▶ _EXERCISE DESCRIPTION_: When a line of the entries below contains "Hord", it counts once; state how many such lines there are and nothing else.

▶ _RECORDS FOR THE EXERCISE_:
(** C26: stopping a dynamic supervisor of local children leaves none of the
    children it reports running: each has exited. Every name it registered is
    free and no other name is touched, all its tables (specs, handles, actor
    ids, names and those of remote children) are empty, no exit makes it
    restart a child any more, and it refuses to start another. An actor it
    started and did not enter in its tables, because its name was taken, is
    not among the children it reports. *)
Theorem dyn_stopped_terminates_all {A W} `{ChildLaws A W} `{RemoteEnv W} rt me b (w0 : W)
    (s : DynamicSupervisor A) g w :
  cl_ok (dyn_started me w0) → dyn_reach rt me b w0 s g w →
  let '(s', g', w') := dyn_stopped rt s g w in
  (∀ c, c ∈ which_children s → is_Some (ce_exit_reason (dci_actor_id c) w')) ∧
  (∀ n, is_Some (d_reg_names s !! n) → g' !! n = None) ∧
  (∀ n, d_reg_names s !! n = None → g' !! n = g !! n) ∧
  (d_specs s' = ∅ ∧ d_handles s' = ∅ ∧ d_actor_to_id s' = ∅ ∧ d_reg_names s' = ∅ ∧
   d_remote_handles s' = ∅ ∧ d_remote_actor_to_id s' = ∅ ∧ d_remote_spawn_meta s' = ∅) ∧
  (∀ e, dyn_exit_action e s' w' = Ignore) ∧
  ∀ spec n, fst (dyn_start_child spec n s' g' w') = Err SupervisorStopping.
Proof.
  intros Hok Hr. destruct (dyn_reach_inv rt me b w0 s g w Hok Hr) as [Hinv _].
  unfold dyn_stopped. set (l := set_suppress_restarts true (d_logic s)).
  assert (shutdown_order l = reverse (all_child_ids (children (d_logic s)))) as Hord.
  { rewrite shutdown_order_reverse; [done|].
    by apply (wf_same_children (d_logic s)); [apply Hinv|]. }
  assert (∀ n, n ∈ (fst <$> map_to_list (d_reg_names s)) ↔ is_Some (d_reg_names s !! n)) as Hnames.
  { intros n. rewrite list_elem_of_fmap. split.
    - intros ([m id] & -> & Hm%elem_of_map_to_list). by exists id.
    - intros [id Hn]. exists (n, id). split; [done|]. by apply elem_of_map_to_list. }
  split_and!; try done.
  - intros ci (c & sl & Hc & Hsl & ->)%elem_of_which. simpl.
    destruct (di_child _ _ _ Hinv c Hc) as (i & sp & [(bb & Hb & _) Hh _ _ _ _ _ _]).
    rewrite Hsl in Hb. injection Hb as ->. simpl.
    destruct (dyn_stop_all rt s (shutdown_order l) w Hinv) as [_ Hall].
    + rewrite Hord. intros id (d & -> & Hd)%elem_of_reverse%list_elem_of_fmap.
      destruct (di_child _ _ _ Hinv d Hd) as (j & sp' & [_ Hj _ _ _ _ _ _]). by exists j.
    + apply (Hall (cp_id (policy c))); [|done]. rewrite Hord. apply elem_of_reverse, list_elem_of_fmap.
      by exists c.
  - intros n Hn. rewrite unregister_all, decide_True; [done|]. by apply Hnames.
  - intros n Hn. rewrite unregister_all, decide_False; [done|]. rewrite Hnames, Hn. by intros [].
Qed.
(** C24: A request to a federated group is put to each member once. Let the
    group store be one that the operations of [ProcessGroups] and
    [TypedGroups] lead to, and stay one while members handle the request.
    Then exactly the actors of this node that are in the group under the type
    and alive when the call is made are asked, each once and one after the
    other; then exactly the members on other nodes that the group has by then,
    each once. The call returns when all of these return, and its report has,
    in that order, the replies and the failures of exactly these members, one
    entry for each. *)
Theorem call_federated_exact ask key msg w :
  sound_store (ge_store w) →
  (∀ m w0 r w1, sound_store (ge_store w0) → member_request msg m w0 = Some (r, w1) → sound_store (ge_store w1)) →
  ∃ locals, NoDup locals ∧
    (∀ i, i ∈ locals ↔ tmem (ge_store w) key ty (local_addr i) = Some i ∧ ge_alive w i = true) ∧
    match ask_each (member_request msg) locals w with
    | None => call_federated_scoped ask key msg w = None
    | Some (rs, w1) => ∃ remotes, NoDup remotes ∧
        (∀ a, a ∈ remotes ↔ is_local a = false ∧ is_Some (rmem (ge_store w1) key a)) ∧
        match ask_each (ask msg) remotes (snd (remote_addresses key w1)) with
        | None => call_federated_scoped ask key msg w = None
        | Some (qs, w2) => ∃ report, call_federated_scoped ask key msg w = Some (report, w2) ∧
            cr_ok report = oks id rs ++ oks actor_id qs ∧ cr_failed report = errs id rs ++ errs actor_id qs ∧
            (cr_ok report).*1 ++ (cr_failed report).*1 ≡ₚ locals ++ (actor_id <$> remotes)
        end
    end.
Proof.
  intros Hst Hkeep. destruct (group_members_live key w Hst) as [Hnd Hel].
  exists (group_members key w). split; [done|]. split; [done|]. rewrite call_federated_order.
  destruct (ask_each (member_request msg) (group_members key w) w) as [[rs w1]|] eqn:Hrs; [|done].
  assert (sound_store (ge_store w1)) as Hst1.
  { clear Hnd Hel. revert Hst Hrs. generalize (group_members key w) as ms. intros ms. revert w rs.
    induction ms as [|m ms IH]; intros w0 rs Hst Hrs; simpl in Hrs; [by simplify_eq|].
    destruct (member_request msg m w0) as [[r w2]|] eqn:Hm; [|done]. simpl in Hrs.
    destruct (ask_each (member_request msg) ms w2) as [[rs' w3]|] eqn:Hx; [|done]. simplify_eq/=.
    apply (IH w2 rs'); [by apply (Hkeep m w0 r)|done]. }
  destruct (remote_addresses_members key w1 Hst1) as [Hndr Helr]. cbn [mbind option_bind].
  exists (fst (remote_addresses key w1)). split; [done|]. split; [done|].
  destruct (remote_addresses key w1) as [remotes w2]. cbn [fst snd].
  destruct (ask_each (ask msg) remotes w2) as [[qs w3]|] eqn:Hqs; [|done]. cbn [mbind option_bind].
  eexists. split; [done|]. split; [done|]. split; [done|]. cbn [cr_ok cr_failed]. rewrite !fmap_app.
  rewrite <- (ask_each_fst _ _ _ _ _ Hrs), <- (ask_each_fst _ _ _ _ _ Hqs).
  rewrite <- (oks_errs actor_id qs). pose proof (oks_errs id rs) as Hp. rewrite list_fmap_id in Hp. rewrite <- Hp.
  by solve_Permutation.
Qed.

(** Both runtimes read the reply of another node in the same way: a reference
    made with [remote_global] has no local recipient. *)
Lemma remote_ref_route a : local_route (remote_ref a) = None.
Proof. unfold remote_ref, remote_global, local_route. destruct (global ge_router). simpl. by destruct (is_local a). Qed.
Lemma remote_calls_agree msg a w : remote_call_tasks msg a w = remote_call_threads msg a w.
Proof.
  unfold remote_call_tasks, remote_call_threads, ref_request_raw. rewrite remote_ref_route.
  unfold call_bind, next_correlation_id, call_of. cbn [mbind option_bind].
  destruct (request_envelope_of _ _ _) as [env|err]; cbn [result_map_err]; [|done].
  by destruct (map_err _ _ _) as [[[payload|err] w1]|].
Qed.

(** The same of [cast]: the count and the failures. *)
Definition send_report {X} (f : X → ActorId) (report : PgSendReport) (rs : list (X * Result () ActorError)) : PgSendReport :=
  mkReport (delivered report + length (oks f rs)) (failed report ++ errs f rs).
Lemma send_report_cons {X} (f : X → ActorId) report (x : X) (r : Result () ActorError) rs :
  send_report f report ((x, r) :: rs) =
    send_report f (match r with
                   | Ok _ => mkReport (delivered report + 1) (failed report)
                   | Err e => mkReport (delivered report) (failed report ++ [(f x, e)])
                   end) rs.
Proof.
  unfold send_report. destruct r; cbn [delivered failed].
  - f_equal. change (oks f ((x, Ok a) :: rs)) with ((f x, a) :: oks f rs). simpl. lia.
  - by rewrite <- app_assoc.
Qed.
Lemma cast_local_spec msg members report w :
  cast_local msg members report w = '(rs, w) ← ask_each (member_send msg) members w; Some (send_report id report rs, w).
Proof.
  revert report w. induction members as [|m members IH]; intros report w; simpl.
  { unfold send_report. simpl. rewrite Nat.add_0_r, app_nil_r. by destruct report. }
  destruct (member_send msg m w) as [[r w1]|]; [|done]. simpl. rewrite IH.
  destruct (ask_each (member_send msg) members w1) as [[rs w2]|]; [|done]. simpl. by rewrite (send_report_cons id).
Qed.
Lemma cast_addresses_spec msg addresses report w :
  cast_addresses msg addresses report w =
    '(rs, w) ← ask_each (remote_send msg) (iter_filter (λ a, negb (is_local a)) addresses) w; Some (send_report actor_id report rs, w).
Proof.
  revert report w. induction addresses as [|a addresses IH]; intros report w; simpl.
  { unfold send_report. simpl. rewrite Nat.add_0_r, app_nil_r. by destruct report. }
  destruct (is_local a); simpl; [apply IH|].
  destruct (remote_send msg a w) as [[r w1]|]; [|done]. simpl. rewrite IH.
  destruct (ask_each (remote_send msg) _ w1) as [[rs w2]|]; [|done]. simpl. by rewrite send_report_cons.
Qed.

(** A broadcast to a federated group is sent once to each live local member
    of the type and once to each member on another node; the report counts
    the accepted sends and lists the refused ones. *)
Theorem cast_federated_exact key msg w :
  cast_federated_scoped key msg w =
    '(rs, w1) ← ask_each (member_send msg) (group_members key w) w;
    let '(remotes, w2) := remote_addresses key w1 in
    '(qs, w3) ← ask_each (remote_send msg) remotes w2;
    Some (mkReport (length (oks id rs) + length (oks actor_id qs)) (errs id rs ++ errs actor_id qs), w3).
Proof.
  unfold cast_federated_scoped, group_cast_scoped. rewrite cast_local_spec.
  destruct (ask_each (member_send msg) (group_members key w) w) as [[rs w1]|]; [|done]. cbn [mbind option_bind].
  unfold cast_remote, remote_addresses. destruct (member_addresses_scoped _ _ _) as [addresses st].
  rewrite cast_addresses_spec. cbn [mbind option_bind fst snd]. destruct (ask_each (remote_send msg) _ _) as [[qs w3]|]; reflexivity.
Qed.

(** ** Dispatch *)

(** The targets of a federated dispatch and the depths it compares. *)
Definition targets (d : PoolDispatcher) (w : W) : list (FederatedTarget) :=
  (LocalTarget <$> group_members (dispatcher_key d) w) ++ (RemoteTarget <$> fst (remote_addresses (dispatcher_key d) w)).
Definition target_depths (d : PoolDispatcher) (w : W) : list nat :=
  (ge_depth w <$> group_members (dispatcher_key d) w) ++ replicate (length (fst (remote_addresses (dispatcher_key d) w))) 0.
Definition use_target {A} (local : ActorId → Call W A ActorError) (remote : ActorAddress → Call W A ActorError)
    (t : FederatedTarget) : Call W A ActorError :=
  match t with LocalTarget m => local m | RemoteTarget a => remote a end.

▶ _ANSWER TO THE PROBLEM_: 3